While it may have been a big hit Broadway, Alex Timbers’s London production was consistently hampered by Covid.
As her impoverished inamorato, Jamie Bogyo — a rangy pin-up with flowing curls — looks the part, but feels way too comfortable in the role.
You can clearly see Breezily in touch with his audience. . . Its execution made me feel satisfied.
Other than his physical frame, it is possible that he was cast to perform his vocal talents, similar to LaFontaine, who can easily switch between LaFontaine and LaFontaine’s pop songs.
(Both handle the tricky, shifting register of Elton John’s Your Song — which forms their constant reprise — with aplomb.) Their unlikely connection is something we should not dwell on.
Simon Bailey may also be as nastier than the evil Duke who threatens the club to sell out and take Satine in his own hands.
More company reels are what’s needed. The spinning tops and rainbow-coloured petticoats worn by the dancers prevent us from taking this seriously. Two are instead given: one immediately after the interval and another at the curtain call, which is too late to help the situation.
Some of the most memorable moments are the ones that the supporting characters provide, such as Jason Pennycooke’s romantic Toulouse-Lautrec and Clive Carter playing Zidler, the club’s old, cold MC who brings warmth and camp.
There was too many English cricket greeting scenes on Press Night. Instead, song medleys for four were well executed. We want to see six.
This title must be exclamatory. It’s not enough disreputable without that abandon.
You will be astonished Chamber Horror stories Musical
Thrill Me: The Leopold & Loeb Story (Jermyn St). Theatre)
Verdict: A chilling killing
Georgina Brown
Stephen Dolginoff’s musical chamber-of-horrors may make you reconsider your belief that murder is something one should sing about.
This two-hander story is compelling because it uses the so-called crime of the [20th]Century’: The kidnapping and murder of Bobby Franks in Chicago, 1924, was the catalyst for Patrick Hamilton’s 1929 play Rope and Alfred Hitchcock’s 1958 film.
Dolginoff focuses on the complex, transient relationship that this infatuated teenage and Richard Loeb, a fellow student at law, have.
Stephen Dolginoff’s musical chamber-of-horrors may make you reconsider your belief that murder is something not to be sang about
Loeb invented murder. Loeb’s idea for murder is to have both boys super-riches and super-clever.
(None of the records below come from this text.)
Lemma finite_representable (m : positive) (e : Z) :
  bounded prec emax m e = true -> representable (Z.pos m * 2 ^ (e + 1074)).
Proof.
  intros H. apply bounded_facts in H as (He & Hl & Hm & _).
  apply representable_small; lia.
Qed.

(** [fmod] is exact: in units, the remainder of the division. *)
Lemma fmod_units (x y : float) :
  nonneg_finite x -> nonneg_finite y -> 0 < units y ->
  nonneg_finite (fmod x y) /\ units (fmod x y) = units x mod units y.
Proof.
  intros Hx Hy Hpos.
  destruct y as [sy|sy| |[] my ey]; simpl in Hy, Hpos; try tauto; try lia.
  destruct x as [sx|sx| |[] mx ex]; simpl in Hx; try tauto.
  pose proof (bounded_facts _ _ Hx) as (Hex & _ & Hmx & _).
  pose proof (bounded_facts _ _ Hy) as (Hey & _ & Hmy & _).
  cbn [fmod units]. cbv zeta.
  set (e := Z.min ex ey).
  rewrite !Z.shiftl_mul_pow2 by lia.
  set (X := Z.pos mx * 2 ^ (ex - e)).
  set (Y := Z.pos my * 2 ^ (ey - e)).
  assert (HY : 0 < Y) by (apply Z.mul_pos_pos; lia).
  assert (HX : 0 < X) by (apply Z.mul_pos_pos; lia).
  assert (HUx : Z.pos mx * 2 ^ (ex + 1074) = X * 2 ^ (e + 1074)).
  { unfold X. replace (ex + 1074) with ((ex - e) + (e + 1074)) by lia.
    rewrite (Z.pow_add_r 2 (ex - e) (e + 1074)) by lia. ring. }
  assert (HUy : Z.pos my * 2 ^ (ey + 1074) = Y * 2 ^ (e + 1074)).
  { unfold Y. replace (ey + 1074) with ((ey - e) + (e + 1074)) by lia.
    rewrite (Z.pow_add_r 2 (ey - e) (e + 1074)) by lia. ring. }
  rewrite HUx, HUy, Z.mul_mod_distr_r by lia.
  pose proof (Z.mod_pos_bound X Y HY) as HR.
  assert (HR53 : X mod Y < 2 ^ 53).
  { destruct (Z.le_ge_cases ex ey).
    - assert (X = Z.pos mx).
      { unfold X. replace (ex - e) with 0 by lia. lia. }
      pose proof (Z.mod_le X Y ltac:(lia) HY). lia.
    - assert (Y = Z.pos my).
      { unfold Y. replace (ey - e) with 0 by lia. lia. }
      lia. }
  destruct (Z.eq_dec (X mod Y) 0) as [H0|H0].
  - rewrite H0. simpl. split; [exact I|reflexivity].
  - assert (Hrep : representable (X mod Y * 2 ^ (e + 1074))).
    { apply representable_small; try lia.
      assert (Z.log2 (X mod Y) < 53) by (apply Z.log2_lt_pow2; lia). lia. }
    pose proof (normalize_units (X mod Y) e ltac:(lia) ltac:(lia) Hrep)
      as (Hf & Hu & _).
    split; assumption.
Qed.

Lemma nonneg_finite_cases (x : float) :
  nonneg_finite x ->
  (exists s, x = S754_zero s)
  \/ (exists m e, x = S754_finite false m e /\ bounded prec emax m e = true).
Proof.
  destruct x as [s|s| |[] m e]; simpl; try tauto; eauto.
Qed.

(** [x % y] for a positive [y]. *)
Lemma rem_units (x y : float) :
  nonneg_finite x -> nonneg_finite y -> 0 < units y ->
  exists r, rem x y = Ok r /\ nonneg_finite r
            /\ units r = units x mod units y.
Proof.
  intros Hx Hy Hpos.
  destruct (fmod_units x y Hx Hy Hpos) as (Hf & Hu).
  destruct y as [sy|sy| |[] my ey]; simpl in Hy, Hpos; try tauto; try lia.
  unfold rem. cbn [is_zero].
  destruct (nonneg_finite_cases _ Hf) as [[s Hz]|(m & e & Hm & Hb)].
  - rewrite Hz in *. cbn [is_zero]. eexists. split; [reflexivity|].
    split; [exact I|]. simpl in Hu. simpl. exact Hu.
  - rewrite Hm in *. cbn [is_zero]. eexists. split; [reflexivity|].
    simpl. split; [exact Hb|exact Hu].
Qed.


Lemma units_pos_finite (m : positive) (e : Z) :
  bounded prec emax m e = true -> 0 < units (S754_finite false m e).
Proof.
  intros H. apply bounded_facts in H as (He & _). simpl.
  apply Z.mul_pos_pos; [lia|]. apply Z.pow_pos_nonneg; lia.
Qed.

Lemma units_zero_is_zero (x : float) :
  nonneg_finite x -> units x = 0 -> is_zero x = true.
Proof.
  destruct x as [s|s| |[] m e]; simpl; try tauto. intros H Hu.
  pose proof (units_pos_finite m e H). simpl in *. lia.
Qed.

Lemma is_zero_units (x : float) : is_zero x = true -> units x = 0.
Proof. destruct x; simpl; congruence. Qed.

Lemma ltb_zero_nonneg (x : float) : nonneg_finite x -> ltb x zero = false.
Proof. destruct x as [s|s| |[] m e]; simpl; tauto. Qed.

Lemma representable_canonical (n : Z) :
  representable n ->
  exists m e, bounded prec emax m e = true /\ Z.pos m * 2 ^ (e + 1074) = n.
Proof.
  intros Hr. pose proof Hr as (Hpos & _).
  assert (Hn : n = n * 2 ^ (-1074 + 1074)) by (simpl; lia).
  rewrite Hn in Hr.
  destruct (normalize_units n (-1074) Hpos ltac:(lia) Hr) as (Hf & Hu & Hz).
  destruct (nonneg_finite_cases _ Hf) as [[s E]|(m & e & E & Hb)].
  - rewrite E in Hz. discriminate.
  - exists m, e. split; [exact Hb|]. rewrite E in Hu. simpl in Hu. lia.
Qed.

Lemma shl_align_fst (m : positive) (e ez : Z) :
  ez <= e -> Z.pos (fst (shl_align m e ez)) = Z.pos m * 2 ^ (e - ez).
Proof.
  intros H. unfold shl_align. destruct (ez - e) as [|d|d] eqn:Hd; simpl.
  - replace (e - ez) with 0 by lia. lia.
  - lia.
  - rewrite pos_iter_xO. replace (e - ez) with (Z.pos d) by lia. reflexivity.
Qed.

(** A subtraction whose result is a binary64 number is exact. *)
Lemma sub_units (x y : float) :
  nonneg_finite x -> nonneg_finite y -> units y <= units x ->
  units x - units y = 0 \/ representable (units x - units y) ->
  nonneg_finite (sub x y) /\ units (sub x y) = units x - units y.
Proof.
  intros Hx Hy Hle Hrep.
  destruct (nonneg_finite_cases _ Hy) as [[sy ->]|(my & ey & -> & Hby)];
    destruct (nonneg_finite_cases _ Hx) as [[sx ->]|(mx & ex & -> & Hbx)].
  - destruct sx, sy; simpl; auto.
  - simpl. split; [exact Hbx|lia].
  - pose proof (units_pos_finite _ _ Hby). simpl in *. lia.
  - pose proof (bounded_facts _ _ Hbx) as (Hex & _).
    pose proof (bounded_facts _ _ Hby) as (Hey & _).
    unfold sub, SFsub. cbn [cond_Zopp units] in *.
    set (ez := Z.min ex ey).
    rewrite !shl_align_fst by lia.
    assert (HUx : Z.pos mx * 2 ^ (ex + 1074)
                  = Z.pos mx * 2 ^ (ex - ez) * 2 ^ (ez + 1074)).
    { replace (ex + 1074) with ((ex - ez) + (ez + 1074)) by lia.
      rewrite (Z.pow_add_r 2 (ex - ez) (ez + 1074)) by lia. ring. }
    assert (HUy : Z.pos my * 2 ^ (ey + 1074)
                  = Z.pos my * 2 ^ (ey - ez) * 2 ^ (ez + 1074)).
    { replace (ey + 1074) with ((ey - ez) + (ez + 1074)) by lia.
      rewrite (Z.pow_add_r 2 (ey - ez) (ez + 1074)) by lia. ring. }
    rewrite HUx, HUy in *. rewrite <- Z.mul_sub_distr_r in *.
    set (D := Z.pos mx * 2 ^ (ex - ez) - Z.pos my * 2 ^ (ey - ez)) in *.
    assert (Hp : 0 < 2 ^ (ez + 1074)) by (apply Z.pow_pos_nonneg; lia).
    assert (HD : 0 <= D) by nia.
    destruct (Z.eq_dec D 0) as [H0|H0].
    + rewrite H0. simpl. auto.
    + destruct Hrep as [Hrep|Hrep]; [nia|].
      fold (normalize D ez false).
      destruct (normalize_units D ez ltac:(lia) ltac:(lia) Hrep)
        as (Hf & Hu & _).
      auto.
Qed.

(** A division with a whole quotient below [2^53] is exact. *)
Lemma div_units (x y : float) (q : Z) :
  nonneg_finite x -> nonneg_finite y -> 0 < units y ->
  units x = q * units y -> 0 <= q < 2 ^ 53 ->
  nonneg_finite (div x y) /\ units (div x y) = q * units_of_one.
Proof.
  intros Hx Hy Hpos Hq Hq53.
  destruct (nonneg_finite_cases _ Hy) as [[sy ->]|(my & ey & -> & Hby)];
    [simpl in Hpos; lia|].
  destruct (nonneg_finite_cases _ Hx) as [[sx ->]|(mx & ex & -> & Hbx)].
  { simpl in *. assert (q = 0) by nia. subst q. simpl. auto. }
  pose proof (units_pos_finite _ _ Hbx) as HUx.
  assert (Hq0 : 0 < q) by nia.
  pose proof (bounded_facts _ _ Hbx) as (Hex & Hlx & _).
  pose proof (bounded_facts _ _ Hby) as (Hey & Hly & _).
  (* the canonical form of the quotient *)
  assert (Hrq : representable (q * 2 ^ 1074)).
  { apply representable_small; try lia.
    assert (Z.log2 q < 53) by (apply Z.log2_lt_pow2; lia). lia. }
  destruct (representable_canonical _ Hrq) as (m & ec & Hb & Hm).
  pose proof (bounded_facts _ _ Hb) as (Hec & Hlm & _ & Hcan).
  assert (Hlq : Z.log2 (Z.pos m) + ec = Z.log2 q).
  { assert (H1 : Z.log2 (Z.pos m * 2 ^ (ec + 1074)) = Z.log2 (q * 2 ^ 1074))
      by (f_equal; exact Hm).
    rewrite !log2_shift in H1 by lia. lia. }
  (* the exponents of the operands against the size of the quotient *)
  cbn [units] in Hq, HUx, Hpos.
  assert (Hlog : Z.log2 q <= Z.log2 (Z.pos mx) + ex - (Z.log2 (Z.pos my) + ey)
                 <= Z.log2 q + 1).
  { assert (H1 : Z.log2 (Z.pos mx * 2 ^ (ex + 1074))
                 = Z.log2 (q * (Z.pos my * 2 ^ (ey + 1074))))
      by (f_equal; exact Hq).
    rewrite log2_shift in H1 by lia.
    pose proof (Z.log2_mul_below q (Z.pos my * 2 ^ (ey + 1074)) Hq0 Hpos).
    pose proof (Z.log2_mul_above q (Z.pos my * 2 ^ (ey + 1074))
                  ltac:(lia) ltac:(lia)).
    rewrite log2_shift in * by lia. lia. }
  unfold div, SFdiv, SFdiv_core_binary.
  rewrite !Zdigits2_log2, fexp_eq by lia.
  set (e' := Z.min (Z.max (Z.log2 (Z.pos mx) + 1 + ex
                           - (Z.log2 (Z.pos my) + 1 + ey) - 53) (-1074))
               (ex - ey)).
  assert (Hq52 : Z.log2 q <= 52).
  { assert (Z.log2 q < 53) by (apply Z.log2_lt_pow2; lia). lia. }
  assert (He' : e' <= ec /\ e' <= 0 /\ e' <= ex - ey /\ -2045 <= e')
    by (unfold e'; lia).
  set (s := ex - ey - e').
  assert (Hs : 0 <= s) by (unfold s; lia).
  assert (Hm' : match s with
                | Z.pos _ => Z.pos mx ≪ s
                | 0 => Z.pos mx
                | Z.neg _ => 0
                end = Z.pos mx * 2 ^ s).
  { clearbody s.
    destruct s as [|p|p];
      [simpl; lia | rewrite Z.shiftl_mul_pow2 by lia; reflexivity | lia]. }
  rewrite Hm'.
  (* the scaled dividend is the quotient times the divisor *)
  assert (Hexact : Z.pos mx * 2 ^ s = q * 2 ^ (- e') * Z.pos my).
  { apply (Z.mul_reg_r _ _ (2 ^ (ey + 1074 + e' + 2045)));
      [apply Z.pow_nonzero; lia|].
    transitivity (Z.pos mx * 2 ^ (ex + 1074) * 2 ^ 2045).
    - rewrite <- !Z.mul_assoc. f_equal. rewrite <- !Z.pow_add_r by lia.
      f_equal. lia.
    - rewrite Hq. rewrite <- !Z.mul_assoc. f_equal.
      rewrite (Z.mul_comm (Z.pos my)), !Z.mul_assoc.
      rewrite <- (Z.mul_assoc _ (Z.pos my)), (Z.mul_comm (Z.pos my)).
      rewrite !Z.mul_assoc. f_equal.
      rewrite <- !Z.pow_add_r by lia. f_equal. lia. }
  rewrite Hexact.
  assert (Hdm : Z.div_eucl (q * 2 ^ (- e') * Z.pos my) (Z.pos my)
                = (q * 2 ^ (- e'), 0)).
  { pose proof (Z.div_eucl_eq (q * 2 ^ (- e') * Z.pos my) (Z.pos my) ltac:(lia)).
    pose proof (Z.mod_mul (q * 2 ^ (- e')) (Z.pos my) ltac:(lia)) as Hmod.
    pose proof (Z.div_mul (q * 2 ^ (- e')) (Z.pos my) ltac:(lia)) as Hdiv.
    unfold Z.modulo, Z.div in Hmod, Hdiv.
    destruct (Z.div_eucl _ _) as [a b]. simpl in *. congruence. }
  rewrite Hdm.
  assert (Hloc : new_location (Z.pos my) 0 = loc_Exact).
  { unfold new_location, new_location_even, new_location_odd.
    destruct (Z.even (Z.pos my)); reflexivity. }
  rewrite Hloc.
  (* the quotient's mantissa is the canonical one shifted left *)
  assert (Hqm : q * 2 ^ (- e') = Z.pos m * 2 ^ (ec - e')).
  { apply (Z.mul_reg_r _ _ (2 ^ 1074)); [apply Z.pow_nonzero; lia|].
    rewrite <- (Z.mul_assoc (Z.pos m)), <- Z.pow_add_r by lia.
    replace (ec - e' + 1074) with ((ec + 1074) + - e') by lia.
    rewrite (Z.pow_add_r 2 (ec + 1074) (- e')), Z.mul_assoc, Hm by lia. ring. }
  rewrite Hqm.
  simpl xorb.
  pose proof (round_aux_exact false m (ec - e') e' ltac:(lia)) as Hr.
  replace (e' + (ec - e')) with ec in Hr by lia.
  rewrite (Hr Hb). cbn [nonneg_finite units]. split; [exact Hb|].
  unfold units_of_one. exact Hm.
Qed.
However, Loeb thinks they could become Friedrich Nietzsche-style “supermen” and he sets out to create and execute the ultimate, motiveless crime.
As Jack Reitman’s charismatic and crushing Loeb (“You’re too busy to lick my wingstip shoes”) is in psychological thrall with Nietzsche so is Leopold, the obsessive, sophisticated, sadist. They sign a blood contract.
His friendship was important to me. Bart Lambert’s Leopold said that I would do anything he requested.
Benjamin McQuigg’s brilliantly performed piano score of Dolginoff’s urgent, throbbing music creates and drives the emotional undertext that Loeb uses to propel his intellectual, nerveless exercise.
Most disconcerting is Loeb’s enticement to get Bobby into his car — ‘I know, never talk to strangers… You’ll be safe inside my Roadster’ — sung with such sweetness it is not surprising little Bobby jumped aboard.
Matthew Parker’s focused revival, which is heard as clearly in the small space where it can, sounds all of Matthew Parker’s unmistakable, terrifying, and chilling killing.